When Justin watches her, I can never get any work done, because I'm constantly spinning around in my computer chair to mock her pronunciations of various common words. Now, I lived in the South for four years, and I sort of like it down there. They're relaxed, laid-back, and friendly. However, nowhere in the Southern dialect would it instruct you to pronounce the word "spatula" as "spachelor."
What the hell is a spachelor? A single male spatula? Should we all go to a spachelor party?
There is absolutely no excuse for someone in the food business to pronounce the most basic of utensils incorrectly and in a way that has nothing to do with your accent.
Which brings us to Emeril. Sure, good guy, whatever. I won't make fun of him too much for the same reasons I wouldn't make fun of Frank Sinatra or Joe Pesce, if you get my drift.
My beef with him is how he pronounces the word "stirring." He says "steering," which, again, has nothing to do with a thick New York accent. Where are you going to steer that soup? Into my mouth?
Whenever people pronounce things wrong, I always wonder if they're consistent across the board.
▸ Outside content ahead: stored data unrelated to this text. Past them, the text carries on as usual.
Lemma backed_call (account : Tokens.ServiceAccount) (service : Tokens.Audience)
    (claims : option Tokens.Claims) (st : Tokens.State) :
  Tokens.backed account service st ->
  Tokens.backed account service (snd (Tokens.getToken account service claims st)).
Proof.
  intros Hst. unfold Tokens.getToken. destruct claims as [claims|].
  - destruct (Tokens.truthy_scope claims) as [scope|].
    + destruct (getOauthToken_frame account scope st) as (Htok & Hexp & Hreads & _).
      intros e He. rewrite Hexp in He. destruct (Hst e He) as (n & tok & H1 & H2 & H3 & H4).
      exists n, tok. rewrite Htok. repeat split; try assumption. simpl. lia.
    + unfold Tokens.createToken, Tokens.now. simpl.
      intros e He. destruct (Hst e He) as (n & tok & H1 & H2 & H3 & H4).
      exists n, tok. simpl. repeat split; try assumption. simpl. lia.
  - assert (Hfresh : Tokens.backed account service
                       (snd (let '(r, st0) := Tokens.createToken account service [] st in
                             match r with
                             | Err e => (Err e, st0)
                             | Ok tok =>
                                 let '(t, st1) := Tokens.now st0 in
                                 (Ok (Some tok),
                                  Tokens.mkState (Tokens.reads st1) (Tokens.signed st1)
                                    (Some tok) (Some (t + Tokens.exp)%Z) (Tokens.tokens st1)
                                    (Tokens.tokenExps st1))
                             end))).
    { unfold Tokens.createToken, Tokens.now. simpl.
      destruct (Tokens.sign _ _ _) as [tok|err] eqn:Es; simpl.
      - intros e [= <-]. exists (Tokens.reads st), tok. repeat split; [exact Es|simpl; lia].
      - intros e He. destruct (Hst e He) as (n & tok & H1 & H2 & H3 & H4).
        exists n, tok. repeat split; try assumption. simpl. lia. }
    unfold Tokens.stale. destruct (Tokens.tokenExp st) as [e0|] eqn:E0; [|exact Hfresh].
    destruct (e0 =? 0)%Z; [exact Hfresh|].
    unfold Tokens.now at 1. cbv beta iota zeta.
    destruct (_ >? _)%Z.
    + unfold Tokens.createToken, Tokens.now. simpl.
      destruct (Tokens.sign _ _ _) as [tok|err] eqn:Es; simpl.
      * intros e [= <-]. exists (S (Tokens.reads st)), tok. repeat split; [exact Es|simpl; lia].
      * intros e He. simpl in He. try rewrite <- E0 in He. destruct (Hst e He) as (n & tok & H1 & H2 & H3 & H4).
        exists n, tok. repeat split; try assumption. simpl. lia.
    + simpl. intros e He. simpl in He. try rewrite <- E0 in He.
      destruct (Hst e He) as (n & tok & H1 & H2 & H3 & H4).
      exists n, tok. repeat split; try assumption. simpl. lia.
Qed.

Lemma reachable_backed (account : Tokens.ServiceAccount) (service : Tokens.Audience)
    (st : Tokens.State) :
  Tokens.reachable account service st -> Tokens.backed account service st.
Proof.
  induction 1 as [|st claims _ IH].
  - intros e [=].
  - now apply backed_call.
Qed.

End TokenFacts.

Section TokenCaches.
Context `{Tokens.Platform}.

Lemma stale_within (e : Z) (st : Tokens.State) :
  e <> 0%Z -> (Tokens.clock (Tokens.reads st) <= e - 60)%Z ->
  Tokens.stale (Some e) st = (false, snd (Tokens.now st)).
Proof.
  intros Hne Hle. unfold Tokens.stale, Tokens.now.
  destruct (e =? 0)%Z eqn:E0; [apply Z.eqb_eq in E0; contradiction|].
  simpl. replace (_ >? _)%Z with false; [reflexivity|].
  symmetry. rewrite Z.gtb_ltb. apply Z.ltb_ge. exact Hle.
Qed.

Lemma getOauthToken_within (account : Tokens.ServiceAccount) (scope : Tokens.Claim)
    (st : Tokens.State) (e : Z) :
  Tokens.Map_get (Tokens.tokenExps st) scope = Some e ->
  e <> 0%Z -> (Tokens.clock (Tokens.reads st) <= e - 60)%Z ->
  Tokens.getOauthToken account scope st
  = (Ok (mjoin (Tokens.Map_get (Tokens.tokens st) scope)), snd (Tokens.now st)).
Proof.
  intros He Hne Hle. unfold Tokens.getOauthToken.
  rewrite He, (stale_within e st Hne Hle). reflexivity.
Qed.

Lemma getOauthToken_stored (account : Tokens.ServiceAccount) (scope : Tokens.Claim)
    (st : Tokens.State) (r : option string) :
  fst (Tokens.getOauthToken account scope st) = Ok r ->
  mjoin (Tokens.Map_get (Tokens.tokens (snd (Tokens.getOauthToken account scope st))) scope)
  = r.
Proof.
  unfold Tokens.getOauthToken, Tokens.stale, Tokens.createToken, Tokens.now.
  destruct (Tokens.Map_get (Tokens.tokenExps st) scope) as [e|]; simpl.
  - destruct (e =? 0)%Z; simpl.
    + destruct (Tokens.sign _ _ _); simpl; [|discriminate].
      destruct (Tokens.exchange _); simpl; [|discriminate].
      intros [= <-]. now rewrite Map_get_set_eq.
    + destruct (_ >? _)%Z; simpl; [|now intros [= <-]].
      destruct (Tokens.sign _ _ _); simpl; [|discriminate].
      destruct (Tokens.exchange _); simpl; [|discriminate].
      intros [= <-]. now rewrite Map_get_set_eq.
  - destruct (Tokens.sign _ _ _); simpl; [|discriminate].
    destruct (Tokens.exchange _); simpl; [|discriminate].
    intros [= <-]. now rewrite Map_get_set_eq.
Qed.

End TokenCaches.

(** X24.  The default token of a getter.  After any calls on the getter,
    with a clock that does not go back, a call without claims that returns
    gives a token that [sign] made for the standard payload of some issue
    time, and that token has, at the first clock reading of the call, at
    least sixty seconds left before its own [exp], less the time its
    signing took.  While the clock is at most sixty seconds before the
    expiry kept, the call returns the kept token and signs nothing.  When
    [sign] succeeds on standard payloads, the call returns. *)
Theorem getToken_margin `{Tokens.Platform} (account : Tokens.ServiceAccount)
    (service : Tokens.Audience) (st : Tokens.State) :
  (forall n, Tokens.clock n <= Tokens.clock (S n))%Z ->
  Tokens.reachable account service st ->
  let signs iat :=
    Tokens.sign (Tokens.standard account service iat) (Tokens.privateKey account)
      (Tokens.privateKeyId account) in
  (forall r st', Tokens.getToken account service None st = (Ok r, st') ->
     exists tok n,
       r = Some tok /\ signs (Tokens.clock n) = Ok tok
       /\ (Tokens.clock (Tokens.reads st) + 60 - (Tokens.clock (S n) - Tokens.clock n)
           <= Tokens.clock n + Tokens.exp)%Z)
  /\ (forall e, Tokens.tokenExp st = Some e -> e <> 0%Z ->
        (Tokens.clock (Tokens.reads st) <= e - 60)%Z ->
        Tokens.getToken account service None st = (Ok (Tokens.token st), snd (Tokens.now st))
        /\ Tokens.signed (snd (Tokens.now st)) = Tokens.signed st)
  /\ ((forall iat, is_ok (signs iat) = true) ->
      is_ok (fst (Tokens.getToken account service None st)) = true).
Proof.
  intros Hmono Hreach signs. pose proof (reachable_backed account service st Hreach) as Hb.
  assert (Hfresh : forall k : nat, (Tokens.reads st <= k)%nat ->
            (Tokens.clock (Tokens.reads st) + 60 - (Tokens.clock (S k) - Tokens.clock k)
             <= Tokens.clock k + Tokens.exp)%Z).
  { intros k Hk. assert (Tokens.clock (Tokens.reads st) <= Tokens.clock k)%Z.
    { induction Hk as [|k Hk IH]; [lia|]. specialize (Hmono k). lia. }
    specialize (Hmono k). unfold Tokens.exp. lia. }
  split; [|split].
  - intros r st'. unfold Tokens.getToken, Tokens.stale.
    destruct (Tokens.tokenExp st) as [e|] eqn:Ee.
    + destruct (e =? 0)%Z eqn:E0.
      * unfold Tokens.createToken, Tokens.now. simpl.
        destruct (Tokens.sign _ _ _) as [tok|err] eqn:Es; simpl; [|discriminate].
        intros [= <- <-]. exists tok, (Tokens.reads st). repeat split; [exact Es|].
        now apply Hfresh.
      * unfold Tokens.now at 1. cbv beta iota zeta.
        destruct (_ >? _)%Z eqn:Egt.
        -- unfold Tokens.createToken, Tokens.now. simpl.
           destruct (Tokens.sign _ _ _) as [tok|err] eqn:Es; simpl; [|discriminate].
           intros [= <- <-]. exists tok, (S (Tokens.reads st)). repeat split; [exact Es|].
           apply Hfresh. lia.
        -- intros [= <- <-]. destruct (Hb e Ee) as (n & tok & Htok & Hs & He & Hn).
           exists tok, n. repeat split; [exact Htok|exact Hs|].
           rewrite Z.gtb_ltb in Egt. apply Z.ltb_ge in Egt. unfold Tokens.exp in *. lia.
    + unfold Tokens.createToken, Tokens.now. simpl.
      destruct (Tokens.sign _ _ _) as [tok|err] eqn:Es; simpl; [|discriminate].
      intros [= <- <-]. exists tok, (Tokens.reads st). repeat split; [exact Es|].
      now apply Hfresh.
  - intros e He Hne Hle. split; [|reflexivity].
    unfold Tokens.getToken. rewrite He, (stale_within e st Hne Hle). reflexivity.
  - intros Hsign. unfold Tokens.getToken, Tokens.stale, Tokens.createToken, Tokens.now.
    destruct (Tokens.tokenExp st) as [e|]; simpl.
    + destruct (e =? 0)%Z; simpl.
      * specialize (Hsign (Tokens.clock (Tokens.reads st))). unfold signs in Hsign.
        now destruct (Tokens.sign _ _ _).
      * destruct (_ >? _)%Z; simpl; [|reflexivity].
        specialize (Hsign (Tokens.clock (S (Tokens.reads st)))). unfold signs in Hsign.
        now destruct (Tokens.sign _ _ _).
    + specialize (Hsign (Tokens.clock (Tokens.reads st))). unfold signs in Hsign.
      now destruct (Tokens.sign _ _ _).
Qed.

(** X25.  Access tokens are kept by scope.  A call for one scope changes
    neither what is kept for another scope nor the default token.  What a
    call returns is what is kept for its scope afterwards, and the next
    call for that scope returns it again, without signing or asking the
    endpoint, while the clock is at most sixty seconds before the expiry
    kept. *)
Theorem getOauthToken_per_scope `{Tokens.Platform} (account : Tokens.ServiceAccount)
    (scope : Tokens.Claim) (st : Tokens.State) :
  let out := Tokens.getOauthToken account scope st in
  (forall other, other <> scope ->
     Tokens.Map_get (Tokens.tokens (snd out)) other = Tokens.Map_get (Tokens.tokens st) other
     /\ Tokens.Map_get (Tokens.tokenExps (snd out)) other
        = Tokens.Map_get (Tokens.tokenExps st) other)
  /\ Tokens.token (snd out) = Tokens.token st
  /\ Tokens.tokenExp (snd out) = Tokens.tokenExp st
  /\ (forall r, fst out = Ok r ->
        mjoin (Tokens.Map_get (Tokens.tokens (snd out)) scope) = r
        /\ forall e, Tokens.Map_get (Tokens.tokenExps (snd out)) scope = Some e ->
             e <> 0%Z -> (Tokens.clock (Tokens.reads (snd out)) <= e - 60)%Z ->
             Tokens.getOauthToken account scope (snd out)
             = (Ok r, snd (Tokens.now (snd out)))
             /\ Tokens.signed (snd (Tokens.now (snd out))) = Tokens.signed (snd out)).
Proof.
  intros out. subst out.
  destruct (getOauthToken_frame account scope st) as (Htok & Hexp & _ & Hother).
  split; [exact Hother|]. split; [exact Htok|]. split; [exact Hexp|].
  intros r Hr. pose proof (getOauthToken_stored account scope st r Hr) as Hkept.
  split; [exact Hkept|]. intros e He Hne Hle. split; [|reflexivity].
  rewrite (getOauthToken_within account scope _ e He Hne Hle). now rewrite Hkept.
Qed.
For instance, would he pronounce a "heart murmur" as "heart meermeer"?
A heart meermeer sounds like an adorable creature that should be living in a manor on Animal Planet.
There are others, but I guess I can't fault them too much, since I already admitted that I myself mispronounce "Alton." On the other hand, I don't get paid to have a TV show where I pronounce Alton all day. I don't think it's too ridiculous to assume that at least once in chef school the head teacher chef used the words "spatula" and "stir," but perhaps Paula and Emeril were sick on those respective days.
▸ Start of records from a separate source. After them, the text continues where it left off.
(** * nsist/copymodules.py: locating and staging importable modules

    A shallow embedding of [nsist/copymodules.py].  Python strings are
    [string]; a call that can raise returns [res]; code that touches the
    file system is a state transformer over [world].  The library calls
    the module makes ([os.path], [fnmatch], [shutil], [zipfile],
    [tempfile]) are modelled in their POSIX flavour, each next to the
    place that uses it. *)

From Stdlib Require Import String Ascii List Bool Arith Lia DecimalString.
From stdpp Require Import base option list gmap strings.

Set Warnings "-register-all".

Local Open Scope string_scope.
Local Open Scope list_scope.
Local Open Scope nat_scope.

(** ** Exceptions and fallible results *)

Inductive exn : Type :=
| ExtensionModuleMismatch (msg : string)
| ImportError (msg : string)
| NameError (name : string)
| AssertionError
| KeyError (key : string)
| ValueError (msg : string)
| FileNotFoundError (path : string)
| FileExistsError (path : string)
| IsADirectoryError (path : string)
| NotADirectoryError (path : string)
| SameFileError (src dst : string).

Inductive res (A : Type) : Type :=
| Ok (a : A)
| Raise (e : exn).
Arguments Ok {A} a.
Arguments Raise {A} e.

Definition res_bind {A B} (r : res A) (k : A → res B) : res B :=
  match r with
  | Ok a => k a
  | Raise e => Raise e
  end.

(** [for x in l: body x], stopping at the first exception. *)
Fixpoint res_for {A} (l : list A) (body : A → res unit) : res unit :=
  match l with
  | [] => Ok tt
  | x :: l' => res_bind (body x) (λ _, res_for l' body)
  end.

(** [any(p x for x in l)]: the generator is consumed up to the first true
    element, so an exception behind it is never reached. *)
Fixpoint res_any {A} (p : A → res bool) (l : list A) : res bool :=
  match l with
  | [] => Ok false
  | x :: l' => res_bind (p x) (λ b, if b then Ok true else res_any p l')
  end.

(** ** Python [str] methods *)

Module PyStr.

Definition startswith (s prefix : string) : bool := String.prefix prefix s.

Fixpoint endswith (s suffix : string) : bool :=
  if String.eqb s suffix then true
  else match s with
       | EmptyString => false
       | String _ s' => endswith s' suffix
       end.

(** [s[n:]] *)
Fixpoint drop (n : nat) (s : string) : string :=
  match n, s with
  | S n', String _ s' => drop n' s'
  | _, _ => s
  end.

(** [s[:n]] *)
Fixpoint take (n : nat) (s : string) : string :=
  match n, s with
  | S n', String c s' => String c (take n' s')
  | _, _ => EmptyString
  end.

(** [s.split(sep)] for a one-character separator. *)
Fixpoint split (sep : ascii) (s : string) : list string :=
  match s with
  | EmptyString => [EmptyString]
  | String c s' =>
      if Ascii.eqb c sep then EmptyString :: split sep s'
      else match split sep s' with
           | w :: ws => String c w :: ws
           | [] => [String c EmptyString]
           end
  end.
Lemma recorded_scored (fs : list Q) (item : string * Estimator) :
  is_scored (recorded fs item) = answers fs item.
Proof.
  unfold is_scored, recorded, answers, vote_of. cbn [snd].
  destruct (ask (snd item) fs) as [v|e] eqn:E; [|reflexivity].
  destruct (ask_scored _ _ _ E) as (p & s & -> & _). reflexivity.
Qed.

Lemma recorded_binary (fs : list Q) (item : string * Estimator) :
  binary_vote (recorded fs item).
Proof.
  unfold binary_vote, recorded, vote_of. cbn [snd].
  destruct (ask (snd item) fs) as [v|e] eqn:E; [|exact I].
  destruct (ask_scored _ _ _ E) as (p & s & -> & Hp). exact Hp.
Qed.

Lemma dict_set_Forall {V : Type} (P : string * V -> Prop) (d : dict V)
    (k : string) (v : V) :
  Forall P d -> P (k, v) -> Forall P (dict_set d k v).
Proof.
  intros Hd Hv. induction Hd as [|[k' v'] d Hhd Htl IH]; cbn [dict_set].
  - constructor; [exact Hv | constructor].
  - destruct (String.eqb k' k); constructor; assumption.
Qed.

Lemma collect_votes_binary (fs : list Q) (items : dict Estimator) :
  forall acc : dict Vote,
    Forall binary_vote acc -> Forall binary_vote (collect_votes items fs acc).
Proof.
  induction items as [|[name model] items IH]; intros acc Hacc; [exact Hacc|].
  cbn [collect_votes]. apply IH. apply dict_set_Forall; [exact Hacc|].
  exact (recorded_binary fs (name, model)).
Qed.

Lemma predictions_binary (votes : dict Vote) :
  Forall binary_vote votes ->
  Forall (fun p => p = 0%Z \/ p = 1%Z) (predictions_of votes).
Proof.
  induction 1 as [|[name v] votes Hv _ IH]; [constructor|].
  rewrite predictions_cons. destruct v as [p s | msg]; cbn [snd vote_prediction app].
  - constructor; [exact Hv | exact IH].
  - exact IH.
Qed.

(** **** Distinct model names *)

Lemma distinct_NoDup (ks : list string) : distinct ks = true <-> NoDup ks.
Proof.
  induction ks as [|k ks IH]; cbn [distinct].
  - split; [constructor | reflexivity].
  - rewrite andb_true_iff, negb_true_iff, IH. split.
    + intros [Hk Hks]. constructor; [|exact Hks].
      intros Hin. assert (existsb (String.eqb k) ks = true); [|congruence].
      apply existsb_exists. exists k. split; [exact Hin | apply String.eqb_refl].
    + intros H. inversion H as [|? ? Hk Hks]; subst. split; [|exact Hks].
      destruct (existsb (String.eqb k) ks) eqn:E; [|reflexivity].
      apply existsb_exists in E. destruct E as (k' & Hin & Heq).
      apply String.eqb_eq in Heq. subst k'. contradiction.
Qed.

Lemma dict_set_fresh {V : Type} (d : dict V) (k : string) (v : V) :
  ~ In k (keys d) -> dict_set d k v = d ++ [(k, v)].
Proof.
  induction d as [|[k' v'] d IH]; intros Hk; [reflexivity|].
  cbn [dict_set app]. cbn in Hk.
  destruct (String.eqb k' k) eqn:E.
  - apply String.eqb_eq in E. tauto.
  - rewrite IH by tauto. reflexivity.
Qed.

(** With distinct model names every model gets an entry of its own, in the
    order of [self.models]. *)
Lemma collect_votes_distinct (fs : list Q) (items : dict Estimator) :
  forall acc : dict Vote,
    NoDup (keys acc ++ keys items) ->
    collect_votes items fs acc = acc ++ map (recorded fs) items.
Proof.
  induction items as [|[name model] items IH]; intros acc Hnd.
  - cbn. now rewrite app_nil_r.
  - cbn [collect_votes]. cbn [keys map fst] in Hnd.
    rewrite dict_set_fresh.
    + rewrite IH.
      * rewrite <- app_assoc. reflexivity.
      * unfold keys in *. rewrite map_app, <- app_assoc. exact Hnd.
    + apply NoDup_remove_2 in Hnd. intros Hin. apply Hnd, in_or_app. now left.
Qed.

Lemma lookup_recorded (fs : list Q) (items : dict Estimator)
    (name : string) (model : Estimator) :
  NoDup (keys items) ->
  In (name, model) items ->
  dict_lookup (map (recorded fs) items) name = Some (vote_of model fs).
Proof.
  induction items as [|[k m] items IH]; intros Hnd Hin; [contradiction|].
  cbn [map recorded dict_lookup fst snd]. cbn [keys map fst] in Hnd.
  inversion Hnd as [|? ? Hk Hks]; subst.
  destruct Hin as [Heq | Hin].
  - injection Heq as -> ->. now rewrite String.eqb_refl.
  - destruct (String.eqb k name) eqn:E.
    + apply String.eqb_eq in E. subst k. exfalso. apply Hk.
      change name with (fst (name, model)). now apply in_map.
    + now apply IH.
Qed.

Lemma keys_recorded (fs : list Q) (items : dict Estimator) :
  keys (map (recorded fs) items) = keys items.
Proof. unfold keys. rewrite map_map. reflexivity. Qed.

Lemma filter_recorded (fs : list Q) (items : dict Estimator) :
  filter is_scored (map (recorded fs) items)
  = map (recorded fs) (filter (answers fs) items).
Proof.
  induction items as [|item items IH]; [reflexivity|].
  cbn [map filter]. rewrite recorded_scored, IH.
  destruct (answers fs item); reflexivity.
Qed.

Lemma NoDup_keys_filter {V : Type} (f : string * V -> bool) (d : dict V) :
  NoDup (keys d) -> NoDup (keys (filter f d)).
Proof.
  induction d as [|item d IH]; intros Hnd; [constructor|].
  cbn [keys map] in Hnd. inversion Hnd as [|? ? Hk Hks]; subst.
  cbn [filter]. destruct (f item); [|now apply IH].
  cbn [keys map]. constructor; [|now apply IH].
  intros Hin. apply Hk. unfold keys in *. apply in_map_iff in Hin.
  destruct Hin as (x & Hx & Hin). apply filter_In in Hin.
  apply in_map_iff. exists x. tauto.
Qed.

(** *** What the combiner reads of the votes *)

Lemma predictions_filter (votes : dict Vote) :
  predictions_of (filter is_scored votes) = predictions_of votes.
Proof.
  induction votes as [|[name v] votes IH]; [reflexivity|].
  cbn [filter]. destruct v as [p s | msg]; cbn [is_scored snd].
  - rewrite !predictions_cons, IH. reflexivity.
  - rewrite predictions_cons, IH. reflexivity.
Qed.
And now, because Justin is asleep, I'm off to enjoy the zenith of my culinary talents, or as some people call them: Spaghetti-Os.
Well, Saturday was a productive day. It was very productive in making me want to kill myself.
I did my taxes using TurboTax, and instead of getting thousands of dollars like I usually do, I realized that I owe $400. Meaning I get to make the delightful decision of either stubbornly sticking to my number crunching and paying $400 or paying those heathen devils at H&R Block to "check" my work and possibly find an error, then charging me the amount I probably would be paying to the government anyway.
THEN, I had been saving up for an IRA, which requires a minimum of $3,000 to start up, but this pretty chunk of change has put me behind, and now I don't know when I will be in a position to maybe start one up again.
It doesn't help that I am also currently reading a book on personal finance that is absolutely making me insane and consider going Howard Hughes and locking myself in my room and only drinking bottled urine. Wait, that's what he did, right?
It just pisses me off. I don't spend lavishly. I almost never buy things for myself, and when I do, they're from Target. I've paid off my car and my student loans. I have a marginally good job, and I live in the cheapest town in Los Angeles. And I live paycheck to paycheck.
How do jerks out there own houses? How do they go out to fancy dinners and clubs 4, 5 times a week? How do they pay for trendy clothing, makeup, shoes, cigarettes, tanning, manicures?
YES, I HAVE A SENSE OF ENTITLEMENT, but who doesn't? There's a reason I'm pale, have no sense of fashion, and eat spaghetti for dinner 6 nights a week. I always thought I would be better off financially at the end of the day if I didn't tan, wore the same damn clothing I owned in high school, and didn't eat out if at all possible.
This post doesn't have a point, unless you know someone who would pay me for a kidney or something. I just needed to complain a little.